Today, I had a massive reality check.
As you might have read earlier, I felt like I was having a pretty shitty last couple of weeks.
The breakup has really been hard to handle and any other obstacle I was faced with seemed to be like a mountain.
I mean, yeah, breaking up with my ex and seeing how awful he's feeling now makes me really sad and I wish I could help.
But I realized that life is short, and it's worth living to the fullest. If you ask me now, I'll say that there's no point in dwelling on the past and being all depressed about something you can't do anything about.
You either seize the day, seize the opportunity to improve your situation, or you let it go.
Right now, there is not much I can do to help my ex, as a matter of fact, I'm probably gonna do him more harm if I try.

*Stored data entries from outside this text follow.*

(* ===== verification/CapabilityLease.v ===== *)
(** * Finite capability uses, mutations and authority transactions

    [capability/lease.py], [capability/mutation.py] and
    [capability/transaction.py]: consumption, reservation and settlement of
    finite uses, the durable mutations of capabilities, and the transaction
    that revalidates decisions, reserves their uses, runs a mutation and
    settles.

    The admission guard installed on the public methods is the check their
    bodies repeat inside the transaction. *)

From S2P Require Import Prelude PyStr PyVal PyEnum ProcessState ProcessModel ProcessStore ProcessWrites CapabilityModel CapabilityTables.

Section Lease.
Context `{CapabilityHost} `{ExecEvidence}.

(** [revalidate_admission]. *)
Definition revalidate_admission : M CStore unit := viewing revalidate.

Definition cap_not_found (id : string) : exn := NotFound ("capability not found: " +:+ id).
Definition use_exhausted (id : string) : exn := CapabilityDenied ("capability use exhausted: " +:+ id).

Definition _require_capability (id : string) : M CStore Capability :=
  found ← viewing (get_capability id);
  lift_res (of_option (cap_not_found id) found).

(** [_positive_count]. *)
Definition _positive_count (value : Z) (operation : string) : res Z :=
  _ ← raise_if (value <? 1)%Z
        (ValidationError ("capability " +:+ operation +:+ " count must be a positive integer"));
  Ok value.

Definition revoked (c : Capability) : bool :=
  bool_decide (cap_status c ∈ [CapabilityStatus.REVOKED; CapabilityStatus.EXEC_REVOKED]).
Definition active (c : Capability) : bool := bool_decide (cap_status c = CapabilityStatus.ACTIVE).

Definition _emit_revoked (cap : Capability) (source : string) : M CStore unit :=
  attest (CapEvent "CAPABILITY_REVOKED" source (cap_subject cap) (cap_id cap)).

(** ** Leases *)

Definition consume (id used_by : string) (count : Z) : M CStore Capability :=
  count ← lift_res (_positive_count count "consume");
  authority_unit (
    _ ← revalidate_admission;
    cap ← _require_capability id;
    match cap_uses_remaining cap with
    | None => _ ← revalidate_admission; mret cap
    | Some _ =>
        found ← consume_capability_uses id count;
        updated ← lift_res (of_option (use_exhausted id) found);
        _ ← attest (CapAudit used_by "capability.consume" (cap_resource cap) [id]);
        _ ← (if revoked updated then _emit_revoked updated used_by else mret tt);
        _ ← revalidate_admission;
        mret updated
    end).

Definition reserve (c : Call) (id reserved_by reason : string) (count : Z) : M CStore string :=
  count ← lift_res (_positive_count count "reservation");
  authority_unit (
    _ ← revalidate_admission;
    cap ← _require_capability id;
    match cap_uses_remaining cap with
    | None => raise (ValidationError ("capability is not finite-use: " +:+ id))
    | Some _ =>
        reservation ← viewing (fun s => Ok (new_id "capres" s));
        found ← reserve_capability_uses id reservation count reserved_by reason (call_stamp c);
        updated ← lift_res (of_option (use_exhausted id) found);
        _ ← attest (CapAudit reserved_by "capability.reserve_use" (cap_resource cap) [id]);
        _ ← attest (CapExpect "reservation");
        _ ← attest (CapLink reservation "reservation" "reserved");
        _ ← (if revoked updated then _emit_revoked updated reserved_by else mret tt);
        _ ← revalidate_admission;
        mret reservation
    end).

Definition reserve_decision (c : Call) (decision : option CapabilityDecision) (used_by reason : string)
    : M CStore (option string) :=
  match decision with
  | None => mret None
  | Some d =>
      match dec_consume_capability_id d with
      | None => mret None
      | Some id => r ← reserve c id used_by reason 1; mret (Some r)
      end
  end.

Definition commit (c : Call) (reservation : option string) (committed_by : string) : M CStore bool :=
  match reservation with
  | None => mret false
  | Some id =>
      authority_unit (
        _ ← revalidate_admission;
        committed ← commit_capability_use_reservation id (call_stamp c);
        _ ← attest (CapAudit committed_by "capability.commit_reserved_use"
                      ("capability_reservation:" +:+ id) []);
        _ ← attest (CapLink id "result" (if (committed : bool) then "committed" else "commit_skipped"));
        _ ← revalidate_admission;
        mret committed)
  end.

Definition restore (c : Call) (reservation : option string) (restored_by : string)
    : M CStore (option Capability) :=
  match reservation with
  | None => mret None
  | Some id =>
      authority_unit (
        _ ← revalidate_admission;
        found ← restore_capability_use_reservation id (call_stamp c);
        match found with
        | None =>
            _ ← attest (CapAudit restored_by "capability.restore_reserved_use_skipped"
                          ("capability_reservation:" +:+ id) []);
            _ ← attest (CapLink id "result" "restore_skipped");
            _ ← revalidate_admission;
            mret None
        | Some updated =>
            _ ← attest (CapAudit restored_by "capability.restore_reserved_use" (cap_resource updated)
                          [cap_id updated]);
            _ ← attest (CapEvent "CAPABILITY_GRANTED" restored_by (cap_subject updated) (cap_id updated));
            _ ← attest (CapLink id "result" "restored");
            _ ← revalidate_admission;
            mret (Some updated)
        end)
  end.

(** ** Processes hold the identifiers of their capabilities *)

Definition append_process_capability_ids (c : Call) (p : string) (additions : list string)
    : M Store AgentProcess :=
  found ← get_process p;
  match found with
  | None => raise (conflict "process no longer exists")
  | Some process =>
      let selected := List.filter (fun i => negb (bool_decide (i ∈ capabilities process))) additions in
      if bool_decide (selected = []) then mret process else
      let extended := setattr (setattr process (SetCapabilities (capabilities process ++ selected)))
                        (SetUpdatedAt (call_stamp c)) in
      _ ← update_process (call_ambient c) (call_stamp c) extended;
      mret extended
  end.

(** [CapabilityManager._attach_to_process]. *)
Definition _attach_to_process (c : Call) (subject id : string) : M CStore unit :=
  on_procs (
    found ← get_process subject;
    match found with
    | None => mret tt
    | Some _ => _ ← append_process_capability_ids c subject [id]; mret tt
    end).

(** ** Mutations *)

Record CapabilityDraft : Type := {
  dr_subject : string;
  dr_resource : string;
  dr_rights : list string;
  dr_effect : CapabilityEffect;
  dr_constraints : list (string * pyval);
  dr_metadata : list (string * pyval);
  dr_issued_by : string;
  dr_issuer_cap_id : option string;
  dr_parent_cap_id : option string;
  dr_delegation_depth : Z;
  dr_max_delegation_depth : option Z;
  dr_expires_at : option string;
  dr_uses_remaining : option Z;
  dr_delegable : bool;
  dr_revocable : bool;
}.

Definition capability_of_draft (id now : string) (d : CapabilityDraft) : Capability :=
  {| cap_id := id; cap_subject := dr_subject d; cap_resource := dr_resource d;
     cap_rights := dr_rights d; cap_constraints := dr_constraints d;
     cap_issued_by := dr_issued_by d; cap_issued_at := now; cap_expires_at := dr_expires_at d;
     cap_delegable := dr_delegable d; cap_revocable := dr_revocable d; cap_effect := dr_effect d;
     cap_issuer_cap_id := dr_issuer_cap_id d; cap_parent_cap_id := dr_parent_cap_id d;
     cap_delegation_depth := dr_delegation_depth d;
     cap_max_delegation_depth := dr_max_delegation_depth d;
     cap_uses_remaining := dr_uses_remaining d; cap_status := CapabilityStatus.ACTIVE;
     cap_metadata := dr_metadata d |}.

(** The object returned is the one built in memory. *)
Definition publish (c : Call) (d : CapabilityDraft) : M CStore Capability :=
  authority_unit (
    _ ← revalidate_admission;
    id ← viewing (fun s => Ok (new_id "cap" s));
    let cap := capability_of_draft id (call_stamp c) d in
    _ ← insert_capability cap;
    _ ← _attach_to_process c (cap_subject cap) (cap_id cap);
    _ ← attest (CapEvent "CAPABILITY_GRANTED" (cap_issued_by cap) (cap_subject cap) (cap_id cap));
    _ ← revalidate_admission;
    mret cap).

Definition opt_list {A} (o : option A) : list A := match o with Some x => [x] | None => [] end.

Definition issue_draft (c : Call) (d : CapabilityDraft) (actor : string)
    (authority_decision : option CapabilityDecision) : M CStore Capability :=
  authority_unit (
    _ ← revalidate_admission;
    reservation ← reserve_decision c authority_decision actor "one-time issue authority reserved";
    cap ← publish c d;
    _ ← commit c reservation actor;
    _ ← attest (CapAudit actor "capability.issue" (dr_subject d +:+ ":" +:+ cap_resource cap)
                  (cap_id cap :: opt_list (dr_issuer_cap_id d)));
    _ ← revalidate_admission;
    mret cap).

Definition record_delegation (cap parent_cap : Capability) (parent_subject child_subject actor : string)
    : M CStore unit :=
  authority_unit (
    _ ← revalidate_admission;
    _ ← attest (CapAudit actor "capability.delegate"
                  (parent_subject +:+ "->" +:+ child_subject +:+ ":" +:+ cap_resource cap)
                  [cap_id parent_cap; cap_id cap]);
    revalidate_admission).

Definition _require_revocable (id : string) : M CStore Capability :=
  cap ← _require_capability id;
  _ ← lift_res (raise_if (negb (cap_revocable cap))
        (CapabilityDenied ("capability is not revocable: " +:+ id)));
  mret cap.

Definition _without_exec_rollback_token (m : list (string * pyval)) : list (string * pyval) :=
  List.filter (fun kv => negb (String.eqb (fst kv) EXEC_ROLLBACK_TOKEN_KEY)) m.

(** [replace(current, status=..., metadata=_without_exec_rollback_token(...))]. *)
Definition retired (st : CapabilityStatus) (current : Capability) : Capability :=
  with_state (cap_uses_remaining current) st (_without_exec_rollback_token (cap_metadata current)) current.

Definition revoke_row (c : Call) (id revoked_by : string)
    (authority_decision : option CapabilityDecision) : M CStore Capability :=
  authority_unit (
    _ ← revalidate_admission;
    current ← _require_revocable id;
    reservation ← reserve_decision c authority_decision revoked_by "one-time revoke authority reserved";
    let updated := retired CapabilityStatus.REVOKED current in
    _ ← update_capability updated (call_stamp c);
    _ ← commit c reservation revoked_by;
    _ ← _emit_revoked current revoked_by;
    _ ← attest (CapAudit revoked_by "capability.revoke" (cap_resource current) [id]);
    _ ← revalidate_admission;
    mret updated).

Definition stage_exec_revocation (c : Call) (id rollback_token : string) : M CStore Capability :=
  let selected_token := strip rollback_token in
  _ ← lift_res (raise_if (String.eqb selected_token "")
        (ValueError "exec capability rollback token must not be empty"));
  authority_unit (
    _ ← revalidate_admission;
    current ← _require_revocable id;
    if negb (active current) then _ ← revalidate_admission; mret current else
    let metadata := _without_exec_rollback_token (cap_metadata current)
                    ++ [(EXEC_ROLLBACK_TOKEN_KEY, PStr selected_token)] in
    staged ← transition_capability_status id CapabilityStatus.ACTIVE CapabilityStatus.EXEC_REVOKED
               metadata (call_stamp c);
    match staged with
    | None => latest ← _require_capability id; _ ← revalidate_admission; mret latest
    | Some staged =>
        _ ← _emit_revoked staged "process.exec";
        _ ← attest (CapAudit "process.exec" "capability.revoke" (cap_resource staged) [id]);
        _ ← revalidate_admission;
        mret staged
    end).

(** The loop over the selected rows: each is replaced, and reported. *)
Fixpoint retire_all (c : Call) (report : Capability → M CStore unit) (l : list Capability)
    : M CStore (list Capability) :=
  match l with
  | [] => mret []
  | cap :: rest =>
      let updated := retired CapabilityStatus.REVOKED cap in
      _ ← update_capability updated (call_stamp c);
      _ ← report cap;
      done ← retire_all c report rest;
      mret (updated :: done)
  end.

Definition finalize_exec_revocations (c : Call) (subject rollback_token : string)
    : M CStore (list Capability) :=
  authority_unit (
    _ ← revalidate_admission;
    listed ← viewing (list_capabilities (Some subject));
    finalized ← retire_all c (fun _ => mret tt) (List.filter (staged_under rollback_token) listed);
    _ ← revalidate_admission;
    mret finalized).

Definition disable (c : Call) (id actor : string) : M CStore Capability :=
  authority_unit (
    _ ← revalidate_admission;
    cap ← _require_capability id;
    let updated := retired CapabilityStatus.DISABLED cap in
    _ ← update_capability updated (call_stamp c);
    _ ← attest (CapAudit actor "capability.disable" (cap_resource cap) [id]);
    _ ← revalidate_admission;
    mret updated).

Definition revoke_resource (c : Call) (resource revoked_by : string) : M CStore (list Capability) :=
  authority_unit (
    _ ← revalidate_admission;
    listed ← viewing (list_capabilities None);
    revoked ← retire_all c (fun cap => _emit_revoked cap revoked_by)
      (List.filter (fun cap => String.eqb (cap_resource cap) resource
         && bool_decide (cap_status cap ∈ [CapabilityStatus.ACTIVE; CapabilityStatus.EXEC_REVOKED])) listed);
    _ ← (if bool_decide (revoked = []) then mret tt
         else attest (CapAudit revoked_by "capability.revoke_resource" resource (map cap_id revoked)));
    _ ← revalidate_admission;
    mret revoked).

(** ** Authority transactions *)

Section Transaction.
(** [self._reauthorize]: the decision at its current state. *)
Variable reauthorize : CapabilityDecision → M CStore CapabilityDecision.

Fixpoint reauthorize_all (ds : list CapabilityDecision) : M CStore (list CapabilityDecision) :=
  match ds with
  | [] => mret []
  | d :: rest => d' ← reauthorize d; ds' ← reauthorize_all rest; mret (d' :: ds')
  end.

(** [self._reservations], in insertion order: capability and reservation. *)
Fixpoint reserve_all (c : Call) (actor operation : string) (held : list (string * string))
    (ds : list CapabilityDecision) : M CStore (list (string * string)) :=
  match ds with
  | [] => mret held
  | d :: rest =>
      match dec_consume_capability_id d with
      | None => reserve_all c actor operation held rest
      | Some id =>
          if bool_decide (id ∈ map fst held) then reserve_all c actor operation held rest else
          reservation ← reserve_decision c (Some d) actor
                          ("one-time " +:+ operation +:+ " authority reserved");
          r ← lift_res (of_option (CapabilityDenied (operation +:+ " authority reservation was not created"))
                          reservation);
          reserve_all c actor operation (held ++ [(id, r)]) rest
      end
  end.

Fixpoint commit_all (c : Call) (actor operation : string) (held : list (string * string)) : M CStore unit :=
  match held with
  | [] => mret tt
  | (_, r) :: rest =>
      committed ← commit c (Some r) actor;
      _ ← lift_res (raise_if (negb committed)
            (CapabilityDenied (operation +:+ " authority reservation is no longer active")));
      commit_all c actor operation rest
  end.

(** [with AuthorityTransaction(...) as current: body(current)]: an exception
    anywhere rolls everything back. *)
Definition authority_transaction {A} (c : Call) (decisions : list (option CapabilityDecision))
    (actor operation : string) (body : list CapabilityDecision → M CStore A) : M CStore A :=
  authority_unit (
    _ ← revalidate_admission;
    current ← reauthorize_all (omap id decisions);
    held ← reserve_all c actor operation [] current;
    result ← body current;
    _ ← revalidate_admission;
    _ ← commit_all c actor operation held;
    _ ← revalidate_admission;
    mret result).
End Transaction.
End Lease.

Therefore, dwelling on the pain and sorrow I feel is unnecessary.
"Live life as a work of art". It's the sentence I wanted to tattoo on my ribs... Heck, crying and being all depressed 'cause no one is texting or calling me is not what I had in mind when I thought of that sentence. So instead, I could either call or text someone, or try to have a good time by myself. And so I went out and had a blast with my brother.
However, I truly and genuinely hope that my ex will feel better soon and that he will see the light. I care for him dearly and I'm looking forward to the moment we will be able to be friends again.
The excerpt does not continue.